[THE DATA — start]

(* ===== verification/StrSet.v ===== *)
(** * Package [str]: sets of strings

    stringset.go.  A set is a Go map with empty values, [None] the nil map:
    reading a nil set is allowed, adding to it panics.  The order in which Go
    visits a map is the parameter [MapOrder]. *)
From S2P Require Import Prelude GoStrings.

Open Scope string_scope.

Definition Set_ : Type := option (gmap string unit).

Definition MakeSet (strings : list string) : Set_ :=
  match strings with
  | [] => None
  | _ => Some (foldl (λ m s, <[s := tt]> m) ∅ strings)
  end.

Definition Add (s : string) (set : Set_) : res unit Set_ :=
  match set with Some m => Ok (Some (<[s := tt]> m)) | None => Panic PNilMap end.

Definition Del (s : string) (set : Set_) : Set_ := delete s <$> set.

Definition Count (set : Set_) : nat := match set with Some m => size m | None => 0 end.

Definition Has (set : Set_) (s : string) : bool :=
  match set with Some m => bool_decide (is_Some (m !! s)) | None => false end.

Section order.
Context `{MapOrder} `{SliceSort}.

Definition range (set : Set_) : list string :=
  match set with Some m => (map_order m).*1 | None => [] end.

Definition Equals (set anotherSet : Set_) : bool :=
  if negb (bool_decide (Count set = Count anotherSet)) then false
  else forallb (Has anotherSet) (range set).

(** [sort.Strings] *)
Definition ToSlice (set : Set_) : list string := sort_slice String.ltb (range set).
End order.

(** ** Properties *)
(** The elements, nil and empty alike. *)
Definition elems (set : Set_) : gmap string unit := default ∅ set.

#[global] Instance Set_elem_of : ElemOf string Set_ := λ s set, is_Some (elems set !! s).

Section facts.
Context `{MapOrder} `{SliceSort}.
Implicit Types (set : Set_) (s : string).

Lemma Has_spec set s : Has set s = true ↔ s ∈ set.
Proof.
  unfold Has, elem_of, Set_elem_of, elems. destruct set as [m|]; simpl; [apply bool_decide_eq_true|].
  rewrite lookup_empty. split; [done|by intros []].
Qed.

Lemma elem_of_range set s : s ∈ range set ↔ s ∈ set.
Proof.
  unfold elem_of at 2, Set_elem_of, elems. destruct set as [m|]; simpl.
  - rewrite list_elem_of_fmap. split.
    + intros ([k []] & -> & Hk%elem_of_map_order). by eexists.
    + intros [[] Hs]. exists (s, tt). by rewrite elem_of_map_order.
  - rewrite lookup_empty. split; [by intros ?%not_elem_of_nil|by intros []].
Qed.

Lemma NoDup_range set : NoDup (range set).
Proof. destruct set; [apply NoDup_map_order|constructor]. Qed.

Lemma unit_map_subset_size (m1 m2 : gmap string unit) :
  m1 ⊆ m2 → (size m2 ≤ size m1)%nat → m1 = m2.
Proof.
  intros Hsub Hsz. destruct (decide (m1 = m2)) as [|Hne]; [done|].
  exfalso. assert (Hss : m1 ⊂ m2) by (split; [done|]; intros Hsup; by apply Hne, map_subseteq_po).
  apply map_subset_size in Hss. lia.
Qed.

(** [Equals] compares sets of strings: it answers true exactly when both
    hold the same strings, in whatever order the map is visited, and a nil set
    equals an empty one. *)
Theorem Equals_spec set1 set2 : Equals set1 set2 = true ↔ ∀ s, s ∈ set1 ↔ s ∈ set2.
Proof.
  unfold Equals. assert (Hc : ∀ set, Count set = size (elems set)) by (intros [m|]; done).
  rewrite !Hc. case_bool_decide as Hsz; simpl.
  - rewrite forallb_forall. split; intros Heq.
    + assert (Hsub : elems set1 ⊆ elems set2).
      { apply map_subseteq_spec. intros k [] Hk. specialize (Heq k). rewrite Has_spec in Heq.
        destruct Heq as [[] Hv]; [apply list_elem_of_In, elem_of_range; by eexists|done]. }
      assert (He : elems set1 = elems set2) by (apply unit_map_subset_size; [done|lia]).
      intros s. unfold elem_of, Set_elem_of. by rewrite He.
    + intros s Hs. apply list_elem_of_In, elem_of_range, Heq in Hs. by apply Has_spec.
  - split; [done|]. intros Heq. destruct Hsz. f_equal. apply map_eq. intros s.
    specialize (Heq s). unfold elem_of, Set_elem_of in Heq.
    destruct (elems set1 !! s) as [[]|], (elems set2 !! s) as [[]|]; try done.
    + destruct Heq as [[] _]; [by eexists|done].
    + destruct Heq as [_ []]; [by eexists|done].
Qed.

Lemma elem_of_foldl_insert l (m : gmap string unit) s :
  is_Some (foldl (λ m s, <[s := tt]> m) m l !! s) ↔ s ∈ l ∨ is_Some (m !! s).
Proof.
  revert m. induction l as [|x l IH]; intros m; simpl; [set_solver|].
  rewrite IH, elem_of_cons, lookup_insert_is_Some'. naive_solver.
Qed.

(** [String.ltb] is the strict order of [String.leb]. *)
Lemma ltb_false_leb a b : String.ltb a b = false ↔ String.leb b a = true.
Proof.
  unfold String.ltb, String.leb. rewrite (String.compare_antisym a b). by destruct (b ?= a)%string.
Qed.

(** A set made from strings holds those strings; adding and removing change
    the membership of that string only; [ToSlice] returns the elements in
    strictly increasing order, each once. *)
Theorem set_operations l set set' s t :
  (s ∈ MakeSet l ↔ s ∈ l) ∧
  (Add t set = Ok set' → (s ∈ set' ↔ s = t ∨ s ∈ set)) ∧
  (s ∈ Del t set ↔ s ≠ t ∧ s ∈ set) ∧
  (s ∈ ToSlice set ↔ s ∈ set) ∧
  StronglySorted (λ a b, String.ltb a b = true) (ToSlice set).
Proof.
  conjs.
  - destruct l as [|x l]; [unfold elem_of at 1, Set_elem_of; simpl; rewrite lookup_empty|].
    + split; [by intros []|by intros ?%not_elem_of_nil].
    + pose proof (elem_of_foldl_insert (x :: l) ∅ s) as Hf. rewrite lookup_empty in Hf.
      split; [intros [?|[? ?]]%Hf; done|]. intros Hs. apply Hf. by left.
  - destruct set as [m|]; [|done]. intros [= <-]. unfold elem_of, Set_elem_of; simpl.
    rewrite lookup_insert_is_Some'. naive_solver.
  - unfold elem_of, Set_elem_of. destruct set as [m|]; simpl; [|rewrite lookup_empty; naive_solver].
    rewrite lookup_delete_is_Some. naive_solver.
  - unfold ToSlice. rewrite (sort_slice_perm String.ltb). apply elem_of_range.
  - assert (Hs : StronglySorted (λ x y, String.ltb y x = false) (ToSlice set)).
    { apply sort_slice_sorted.
      - intros x y z Hxy Hyz. apply ltb_false_leb in Hxy, Hyz. apply ltb_false_leb. by eapply leb_trans.
      - intros x y. unfold String.ltb. rewrite (String.compare_antisym x y). by destruct (y ?= x)%string. }
    assert (Hnd : NoDup (ToSlice set)) by (unfold ToSlice; rewrite (sort_slice_perm String.ltb); apply NoDup_range).
    induction Hs as [|x l' Hs IH Hx]; [constructor|]. apply NoDup_cons in Hnd as [Hn Hnd].
    constructor; [by apply IH|]. rewrite Forall_forall in Hx |- *. intros y Hy.
    specialize (Hx y Hy). simpl in Hx. unfold String.ltb in *. rewrite (String.compare_antisym x y).
    destruct (y ?= x)%string eqn:E; [|done|done]. apply String.compare_eq_iff in E. congruence.
Qed.
End facts.

Lemma set_operations_witness :
  (∀ s, s ∈ MakeSet ["b"; "a"; "b"] ↔ s ∈ ["b"; "a"; "b"]) ∧
  (∀ set', Add "c" (MakeSet ["a"]) = Ok set' → ("c" ∈ set' ↔ "c" = "c" ∨ "c" ∈ MakeSet ["a"])) ∧
  ToSlice (MakeSet ["b"; "a"; "b"]) = ["a"; "b"].
Proof.
  split; [|split].
  - intros s. apply (set_operations ["b"; "a"; "b"] None None s "").
  - intros set'. apply (set_operations [] (MakeSet ["a"]) set' "c" "c").
  - reflexivity.
Defined.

[THE DATA — finish]

Look over the data above and show each line that contains "adding".

    reading a nil set is allowed, adding to it panics.  The order in which Go
(** A set made from strings holds those strings; adding and removing change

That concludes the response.